One approach would be to read the input in a separate loop and then try to find the duplicates and remove them.
Time Complexity will be O(n) since you need to traverse through the list twice, however you need to implement removing elements from the array efficiently without shifting all the elements
Second approach is like what you are trying to implement but it is not efficient since every time a user is adding a new elements you need to re-evaluate i numbers (in worst case n numbers when you are filling the end of array). this process should be repeated every time user insert a repeated number.

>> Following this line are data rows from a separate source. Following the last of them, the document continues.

(* ===== verification/FcImages.v ===== *)
(** * Raw images (src/driver/firecracker/images.go)

    Which images may be converted, what a converted image is called, and that
    the names of images, work dirs and pid files lead [Clean] to the locks
    their makers hold. *)
From S2P Require Import Prelude Text BuildLink Session Failure Slots LayerCache Pids Vmms.

#[local] Open Scope string_scope.
#[local] Open Scope Z_scope.

Module FcImages.
Import Failure Slots Vmms Pids.

(** ** The conversion gate *)
Record qemuImgInfo := mkInfo { Format : string; BackingFilename : string; DataFile : string }.

Definition imageFix : string :=
  "use a self-contained qcow2 or raw image: qemu-img convert -O qcow2 <image> <flattened.qcow2>, then pass that with --image".

(** [checkImageInfo]; [unmarshal] is the JSON decoder. *)
Definition checkImageInfo (unmarshal : string -> result qemuImgInfo) (image infoJSON : string) : string + failure :=
  match unmarshal infoJSON with
  | Err e => inr (Plain (Wrap ("parsing qemu-img info for " ++ image) e))
  | Ok info =>
      if negb (bool_decide (BackingFilename info = "")) then
        inr (Fixable imageFix (Errorf "%s has a backing file (%s); refusing to convert it" [image; BackingFilename info]))
      else if negb (bool_decide (DataFile info = "")) then
        inr (Fixable imageFix (Errorf "%s has an external data file (%s); refusing to convert it" [image; DataFile info]))
      else if negb (bool_decide (Format info = "qcow2")) && negb (bool_decide (Format info = "raw")) then
        inr (Fixable imageFix (Errorf "%s is a %q image; only qcow2 and raw are converted" [image; Format info]))
      else inl (Format info)
  end.

(** ** Names *)

(** The bytes after the first of the rune that [s] starts with: UTF-8, an
    invalid byte being a rune of its own. *)
Definition in_range (lo hi : Z) (c : ascii) : bool := (lo <=? code c) && (code c <=? hi).
Definition cont : ascii -> bool := in_range 128 191.
Definition rune_tail (c : ascii) (s : string) : nat :=
  match s with
  | String c1 s1 =>
      if in_range 194 223 c then if cont c1 then 1%nat else 0%nat
      else
        match s1 with
        | String c2 s2 =>
            let second := if code c =? 224 then in_range 160 191 c1 else if code c =? 237 then in_range 128 159 c1 else cont c1 in
            if in_range 224 239 c then if second && cont c2 then 2%nat else 0%nat
            else
              match s2 with
              | String c3 _ =>
                  let second := if code c =? 240 then in_range 144 191 c1 else if code c =? 244 then in_range 128 143 c1 else cont c1 in
                  if in_range 240 244 c && second && cont c2 && cont c3 then 3%nat else 0%nat
              | "" => 0%nat
              end
        | "" => 0%nat
        end
  | "" => 0%nat
  end.

Definition stemChar (c : ascii) : ascii :=
  if is_lower c || is_upper c || is_digit c || bool_decide (c = "-"%char) || bool_decide (c = "_"%char) then c else "_"%char.

(** [strings.Map] by the name's rule: [skip] bytes belong to a rune already
    mapped. *)
Fixpoint stem_map (skip : nat) (s : string) : string :=
  match s with
  | "" => ""
  | String c s' =>
      match skip with
      | S k => stem_map k s'
      | O => String (stemChar c) (stem_map (rune_tail c s') s')
      end
  end.

(** [rawName]; Go panics on a hash under twelve digits. *)
Definition rawName (source sha256Hex : string) : option string :=
  if slen sha256Hex <? 12 then None
  else
    let stem := TrimSuffix (Base source) (Session.Session.Ext source) in
    Some (stem_map 0 stem ++ "-" ++ substring 0 12 sha256Hex ++ ".raw").

Example raw_1 : rawName "/img/jammy server.v2.qcow2" "0123456789abcdef" = Some "jammy_server_v2-0123456789ab.raw".
Proof. vm_compute. reflexivity. Qed.
(** Runes, not bytes: one underscore for an accented letter. *)
Example raw_2 : rawName (String "195" (String "169" "a.img")) "0123456789abcdef" = Some "_a-0123456789ab.raw".
Proof. vm_compute. reflexivity. Qed.

(** ** What they guarantee *)

(** Exactly the qcow2 and raw images that name no backing and no data file
    are converted, so no image can pull another file of the host into a build. *)
Theorem image_gate (unmarshal : string -> result qemuImgInfo) (image infoJSON format : string) :
  checkImageInfo unmarshal image infoJSON = inl format <->
  exists info, unmarshal infoJSON = Ok info /\ BackingFilename info = "" /\ DataFile info = "" /\ Format info = format /\
    (format = "qcow2" \/ format = "raw").
Proof.
  unfold checkImageInfo. destruct (unmarshal infoJSON) as [info|e]; [|naive_solver].
  destruct (bool_decide (BackingFilename info = "")) eqn:E1, (bool_decide (DataFile info = "")) eqn:E2,
    (bool_decide (Format info = "qcow2")) eqn:E3, (bool_decide (Format info = "raw")) eqn:E4; bool_to_prop; cbn; naive_solver.
Qed.

Lemma str_length_substring n : forall s, (n <= String.length s)%nat -> String.length (substring 0 n s) = n.
Proof. induction n as [|n IH]; intros [|c s] H; cbn in *; try lia. rewrite IH; lia. Qed.

Lemma str_forallb_substring f n : forall s, str_forallb f s = true -> str_forallb f (substring 0 n s) = true.
Proof.
  induction n as [|n IH]; intros [|c s] H; cbn in *; try done. apply andb_true_iff in H as [-> H]. by apply IH.
Qed.

Lemma substring_skip a : forall b n, substring (String.length a) n (a ++ b) = substring 0 n b.
Proof. induction a as [|c a IH]; intros b n; cbn; [done|]. by destruct n; rewrite IH. Qed.

Lemma get_skip a c b : String.get (String.length a) (a ++ String c b) = Some c.
Proof. induction a; cbn; [done|]. done. Qed.

(** A partial image leads to the lock of its conversion. *)
Lemma convertLockOf_raw stem prefix :
  String.length prefix = 12%nat -> str_forallb is_lower_hex prefix = true ->
  convertLockOf (stem ++ "-" ++ prefix ++ ".raw" ++ ".tmp") = Some (convertLockName prefix).
Proof.
  intros Hl Hx. unfold convertLockOf.
  assert (CutSuffix (stem ++ "-" ++ prefix ++ ".raw" ++ ".tmp") ".raw.tmp" = Some (stem ++ "-" ++ prefix)) as ->.
  { apply CutSuffix_Some. rewrite !str_app_assoc. done. }
  assert (Hn : String.length (stem ++ "-" ++ prefix) = (String.length stem + 13)%nat) by (rewrite !str_length_app; cbn; lia).
  unfold slen. rewrite Hn. rewrite (proj2 (Z.ltb_ge _ 13)) by lia. cbn [orb].
  replace (String.length stem + 13 - 13)%nat with (String.length stem) by lia.
  replace (String.length stem + 13 - 12)%nat with (String.length (stem ++ "-")) by (rewrite str_length_app; cbn; lia).
  change ("-" ++ prefix) with (String "-" prefix). rewrite get_skip, bool_decide_eq_true_2 by done. cbn [negb].
  change (String "-" prefix) with ("-" ++ prefix). rewrite <- str_app_assoc, substring_skip, <- Hl, substring_all.
  by rewrite Hx.
Qed.

Lemma no_char_rev c s : no_char c (str_rev s) <-> no_char c s.
Proof.
  induction s as [|a s IH]; [done|]. rewrite str_rev_cons, no_char_app, IH, !no_char_cons. split.
  - intros [? [? _] ]. done.
  - intros [? ?]. by split.
Qed.

Lemma Split_app_two d f sep : (2 <= length (Split (d ++ String sep f) sep))%nat.
Proof.
  induction d as [|c d IH]; cbn [append Split].
  - rewrite decide_True by done. pose proof (Split_nonnil f sep). destruct (Split f sep); [done|cbn; lia].
  - destruct (decide (c = sep)); [cbn; lia|]. destruct (Split _ _) as [|x l]; [cbn in IH; lia|exact IH].
Qed.

Lemma Base_last dir f : f <> "" -> no_char "/" f -> Base (dir ++ "/" ++ f) = f.
Proof.
  intros Hf Hn. unfold Base, LayerCache.LayerCache.Base. rewrite bool_decide_eq_false_2 by by destruct dir.
  assert (Ht : TrimRightByte (dir ++ "/" ++ f) "/" = dir ++ "/" ++ f).
  { unfold TrimRightByte. apply no_char_rev in Hn. rewrite !str_rev_app.
    destruct (str_rev f) as [|c r] eqn:E.
    - exfalso. apply Hf. by rewrite <- (str_rev_involutive f), E.
    - apply no_char_cons in Hn as [Hc _]. cbn [append TrimLeftByte]. rewrite decide_False by done.
      change (String c ((r ++ str_rev "/") ++ str_rev dir)) with ((String c r ++ str_rev "/") ++ str_rev dir).
      rewrite <- E, <- !str_rev_app, str_rev_involutive. done. }
  rewrite Ht. clear Ht.
  assert (Hs : last (Split (dir ++ "/" ++ f) "/") = Some f).
  { change ("/" ++ f) with (String "/" f). revert Hn Hf. clear. intros Hn Hf. induction dir as [|c dir IH]; cbn [append].
    - cbn [Split]. rewrite decide_True, (Split_none f) by done. done.
    - cbn [Split]. destruct (decide (c = "/"%char)).
      + pose proof (Split_nonnil (dir ++ String "/" f) "/"). destruct (Split _ _); [done|exact IH].
      + pose proof (Split_app_two dir f "/") as Hl. destruct (Split _ _) as [|x [|y l] ]; [done|cbn in Hl; lia|exact IH]. }
  rewrite Hs. by rewrite bool_decide_eq_false_2.
Qed.

Lemma stem_no_slash n s : no_char "/" (stem_map n s).
Proof.
  revert n. induction s as [|c s IH]; intros [|n]; cbn [stem_map]; try done.
  apply no_char_cons. split; [|apply IH]. unfold stemChar. destruct (_ || _) eqn:E; [|done]. by intros ->.
Qed.

Definition is_id (id : string) : Prop := String.length id = 8%nat /\ str_forallb is_alnum id = true.

Lemma alnum_no_char c s : is_alnum c = false -> str_forallb is_alnum s = true -> no_char c s.
Proof.
  intros Hc. apply str_forallb_impl. intros d Hd. apply negb_true_iff, bool_decide_eq_false. congruence.
Qed.

Lemma buildIDOf_id id : is_id id -> buildIDOf id = Some id.
Proof.
  intros [Hl Ha]. unfold buildIDOf. destruct (CutPrefix id "warden-firecracker-") as [r|] eqn:E.
  - apply CutPrefix_Some in E. rewrite E, str_length_app in Hl. cbn in Hl. lia.
  - unfold slen. rewrite Hl. cbn [Z.of_nat Z.eqb]. change (8 =? 8) with true. cbn [andb].
    assert (str_forallb (fun c => negb (bool_decide (c ∈ ["-"%char; "."%char; " "%char]))) id = true) as ->; [|done].
    eapply str_forallb_impl, Ha. intros c Hc. apply negb_true_iff, bool_decide_eq_false. intros Hin.
    repeat (apply elem_of_cons in Hin as [-> |Hin]; [discriminate Hc|]). by apply elem_of_nil in Hin.
Qed.

Lemma buildIDOf_work id x : is_id id -> buildIDOf ("warden-firecracker-" ++ id ++ "-" ++ x) = Some id.
Proof.
  intros [Hl Ha]. unfold buildIDOf. rewrite (proj2 (CutPrefix_Some _ _ _) eq_refl).
  change ("-" ++ x) with (String "-" x). rewrite Split_app by by apply alnum_no_char. cbn [List.hd].
  rewrite bool_decide_eq_false_2; [done|]. intros ->. done.
Qed.

Lemma slot_of_pids_path dir s : 0 <= s < 2 ^ 63 -> slot_of_pids (dir ++ "/" ++ LockName s ++ ".pids") = Some s.
Proof.
  intros Hs. unfold slot_of_pids. rewrite Base_last.
  - unfold LockName. rewrite str_app_assoc, TrimPrefix_app. unfold TrimSuffix.
    rewrite (proj2 (CutSuffix_Some _ _ (Itoa s)) eq_refl). cbn [default]. by apply Atoi_Itoa.
  - by destruct (LockName s).
  - unfold LockName. rewrite !no_char_app. split_and!; [done| |done]. apply Itoa_no_char; [done|lia].
Qed.

(** The names a build gives its files lead [Clean] to the lock the build
    holds while it uses them: its rootfs directory and its work dir to its own
    lock, the partial image of a conversion to the conversion's, a slot's pid
    file to the slot's. *)
Theorem clean_finds_locks (dir id x source sum raw : string) (s : Z) :
  is_id id -> no_char "/" x -> str_forallb is_lower_hex sum = true -> rawName source sum = Some raw -> 0 <= s < 2 ^ 63 ->
  buildIDOf (Base (dir ++ "/" ++ id)) = Some id /\
  buildIDOf (Base (dir ++ "/" ++ "warden-firecracker-" ++ id ++ "-" ++ x)) = Some id /\
  convertLockOf (Base (dir ++ "/" ++ raw ++ ".tmp")) = Some (convertLockName (substring 0 12 sum)) /\
  slot_of_pids (dir ++ "/" ++ LockName s ++ ".pids") = Some s.
Proof.
  intros Hi Hx Hh Hr Hs. pose proof Hi as [Hl Ha]. pose proof (alnum_no_char "/" id eq_refl Ha) as Hn.
  split_and!; [| | |by apply slot_of_pids_path].
  - rewrite Base_last; [by apply buildIDOf_id|by intros ->|done].
  - rewrite Base_last; [by apply buildIDOf_work|done|]. rewrite !no_char_app. by split_and!.
  - unfold rawName in Hr. destruct (Z.ltb_spec (slen sum) 12); [done|]. injection Hr as <-. unfold slen in *.
    assert (Hraw : forall a b c d : string, (a ++ String "-" (b ++ c)) ++ d = a ++ "-" ++ b ++ c ++ d).
    { intros a b c d. rewrite str_app_assoc. f_equal. cbn [append]. by rewrite str_app_assoc. }
    rewrite Hraw, Base_last.
    + apply convertLockOf_raw; [apply str_length_substring; lia|by apply str_forallb_substring].
    + by destruct (stem_map _ _).
    + rewrite !no_char_app. split_and!; try done; [apply stem_no_slash|].
      eapply (str_forallb_impl is_lower_hex); [|by apply str_forallb_substring]. intros c Hc.
      apply negb_true_iff, bool_decide_eq_false. intros ->. done.
Qed.

Lemma clean_finds_locks_witness : exists raw, rawName "/img/jammy.qcow2" "0123456789abcdef" = Some raw /\
  convertLockOf (Base ("/c" ++ "/" ++ raw ++ ".tmp")) = Some "firecracker-convert-0123456789ab".
Proof.
  eexists. split; [vm_compute; reflexivity|].
  apply (clean_finds_locks "/c" "abcd1234" "77" "/img/jammy.qcow2" "0123456789abcdef" _ 3); [split|..|split]; vm_compute; done.
Defined.
End FcImages.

The best approach would be store all input numbers inside a hash (set) and every-time a new number is inserted check whether it is already suggested by the user or not. Time complexity of searching elements through unordered_set will be O(1)
Problems:
Your code has many several problems:
You shouldn't use VLAs (Variable Length Arrays) as they are non-standard.
Using N before initializing it is UB (Undefined Behaviour).

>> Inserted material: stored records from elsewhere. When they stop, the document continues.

Definition with_type (e : envReport) (t : string) : envReport :=
  mkEnv t (ELabel e) (EPayload e) (EDescriptor e) (EReference e) (EDigest e) (EDigestMatch e) (ELayers e) (EWarnings e) (EFailures e).
Definition with_payload (e : envReport) (p : string) : envReport :=
  mkEnv (EType e) (ELabel e) p (EDescriptor e) (EReference e) (EDigest e) (EDigestMatch e) (ELayers e) (EWarnings e) (EFailures e).
Definition with_descriptor (e : envReport) (d : VMDiskChain) : envReport :=
  mkEnv (EType e) (ELabel e) (EPayload e) (Some d) (EReference e) (EDigest e) (EDigestMatch e) (ELayers e) (EWarnings e) (EFailures e).
Definition with_image (e : envReport) (r d : string) (m : option bool) : envReport :=
  mkEnv (EType e) (ELabel e) (EPayload e) (EDescriptor e) r d m (ELayers e) (EWarnings e) (EFailures e).
Definition add_layer (e : envReport) (c : layerCheck) : envReport :=
  mkEnv (EType e) (ELabel e) (EPayload e) (EDescriptor e) (EReference e) (EDigest e) (EDigestMatch e) (ELayers e ++ [c])%list (EWarnings e) (EFailures e).
Definition add_warning (e : envReport) (s : string) : envReport :=
  mkEnv (EType e) (ELabel e) (EPayload e) (EDescriptor e) (EReference e) (EDigest e) (EDigestMatch e) (ELayers e) (EWarnings e ++ [s])%list (EFailures e).
Definition add_failure (e : envReport) (s : string) : envReport :=
  mkEnv (EType e) (ELabel e) (EPayload e) (EDescriptor e) (EReference e) (EDigest e) (EDigestMatch e) (ELayers e) (EWarnings e) (EFailures e ++ [s])%list.
Definition no_env (t label payload : string) (warnings : list string) : envReport :=
  mkEnv t label payload None "" "" None [] warnings [].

Your approach is not efficient as it checks on average n/2 elements n times and therefore it has a time complexity of O(n^2).
You have many unused variables and variables that should be in a more specific scope.
Solutions:
Use std::vector insted of VLAs.
Resize the vector after initializing N.
Change your approach.
Change the scope of your variables.
Additional information:
using namespace std; is considered a bad practice (More info here).

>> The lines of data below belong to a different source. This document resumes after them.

(** [os.OpenFile] with [O_CREATE|O_TRUNC]: where the file is, emptied. *)
Definition open_trunc (d : disk) (p : string) (mode : Z) : result (disk * path) :=
  call "open" p
    match locate d true p with
    | Err e => Err e
    | Ok l => match at_ (nodes d) l with
              | Some (File _ m) => Ok (put d l (File [] m), l)
              | Some _ => Err EISDIR
              | None => if is_dir (at_ (nodes d) (parent l)) then Ok (put d l (File [] mode), l) else Err ENOENT
              end
    end.

(** The file at [l] gets [b] appended to it, as far as the writes succeed. *)
Definition append_at (d : disk) (p : string) (l : path) (b : bytes) : disk * option error :=
  match nodes d !! l with
  | Some (File c m) =>
      match fault "write" p with
      | Some e => (put d l (File (c ++ written p b) m), Some e)
      | None => (put d l (File (c ++ b) m), None)
      end
  | _ => (d, Some EISDIR)
  end.

(** [os.WriteFile], and [os.Create] with a write of the whole. *)
Definition WriteFile (d : disk) (p : string) (b : bytes) (mode : Z) : disk * option error :=
  match open_trunc d p mode with
  | Err e => (d, Some e)
  | Ok (d, l) => append_at d p l b
  end.

(** [os.OpenFile] with [O_APPEND|O_WRONLY], then a write. *)
Definition open_append (d : disk) (p : string) : result path :=
  call "open" p
    match locate d true p with
    | Err e => Err e
    | Ok l => match at_ (nodes d) l with
              | Some (File _ _) => Ok l
              | Some _ => Err EISDIR
              | None => Err ENOENT
              end
    end.

(** mkdir(2) *)
Definition mkdir_at (d : disk) (p : string) (l : result path) : disk * option error :=
  match fault "mkdir" p, l with
  | Some e, _ | None, Err e => (d, Some e)
  | None, Ok l =>
      match at_ (nodes d) l with
      | Some _ => (d, Some EEXIST)
      | None => if is_dir (at_ (nodes d) (parent l)) then (put d l Dir, None) else (d, Some ENOENT)
      end
  end.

You should probably add input checking to std::cin to verify that the input is a number.
Full code:
Checking duplicates once at the end of input with std::vector (Time complexity: O(n * log(n)). Space complexity: O(n)):
#include <iostream>
#include <vector>
#include <algorithm>
bool hasDuplicates(std::vector<int> toCheck)
{
std::sort(toCheck.begin(),toCheck.end());
for(unsigned int i = 1; i < toCheck.size(); i++)
if(toCheck[i] == toCheck[i-1])
return true;
return false;
}
int main () {
std::vector<int> arr;
int N;
while (true) {
std::cout << "Enter the number of integers to be entered: ";
std::cin >> N;
if (N <= 4) {
std::cout << "Invalid: The number of integers to be entered must be bigger than 4. \n";
}
else {
arr.resize(N);
std::cout << "\n\nEnter " << N << " unique numbers: " ;
for (int i = 0; i < N; i++)
std::cin >> arr [i];
if(hasDuplicates(arr))
std::cout << "Invalid: The numbers must be unique. \n";
else
break;
}
}
}
Checking duplicates each time a number is entered with std::unordered_map (Time complexity: Amortized O(n). Space complexity: O(n)):
#include <iostream>
#include <vector>
#include <unordered_set>
int main () {
std::vector<int> arr;
std::unordered_set<int> alreadyAppeared;
int N;
std::cout << "Enter the number of integers to be entered: ";
std::cin >> N;
while (N <= 4) {
std::cout << "Invalid: The number of integers to be entered must be bigger than 4. \n";
std::cout << "Enter the number of integers to be entered: ";
std::cin >> N;
}
arr.resize(N);
std::cout << "\n\nEnter " << N << " unique numbers: \n";
for (int i = 0; i < N; i++)
{
int entering;
std::cout << "Enter unique number: ";
std::cin >> entering;
if(alreadyAppeared.find(entering) == alreadyAppeared.end())
{
alreadyAppeared.insert(entering);
arr[i] = entering;
}
else
{
std::cout << "Invalid: The numbers must be unique. \n";
i--;
}
}
}
Related
Here is my code and I want to restrict reoccurring values when the user is trying to input the same value. It would be best if everything is only at the main function because i'm still learning about declaring more functions.
`
#include <iostream>
using namespace std;
int main() {
int num[10][10];
int times;
cout << "Please input the number of times you wish to enter a value but does not exceed to 100: ";
cin >> times;
cout << "Enter a value " << times * times << " times." << endl;
for(int i = 0; i < times; i++) {
for(int k = 0; k < times; k++) {
cout << "Please input a number on index [" << i << "][" << k << "]: ";
cin >> num[i][k];
}
}
//Displaying the inputs
cout << "Printing all values inside the array: " << endl;
for(int i = 0; i < times; i++) {
cout << endl;
for(int k = 0; k < times; k++) {
cout << "\t" << num[i][k] << " ";
}
}
return 0;
}
`
This is my expected output to be when a user tries to input a duplicate value:
Please input a number on index [0][0]: 7
Please input a number on index [0][1]: 7
Value already entered. Please try again.
Please input a number on index [0][1]:
In this context, you could have a function like this:
bool doesExist(
const int array[][10], const size_t size, const int value, int x, int y)
{
for (size_t i = 0; i < size; i++)
for (size_t j = 0; j < size; j++) {
if (x == i && y == j)
continue; // Skip the new element.
// If duplicate found
if (value == array[i][j])
return true;
}
return false;
}
It takes the array, its size, the value to be compared, and the position of the unique element inserted for the first time as arguments.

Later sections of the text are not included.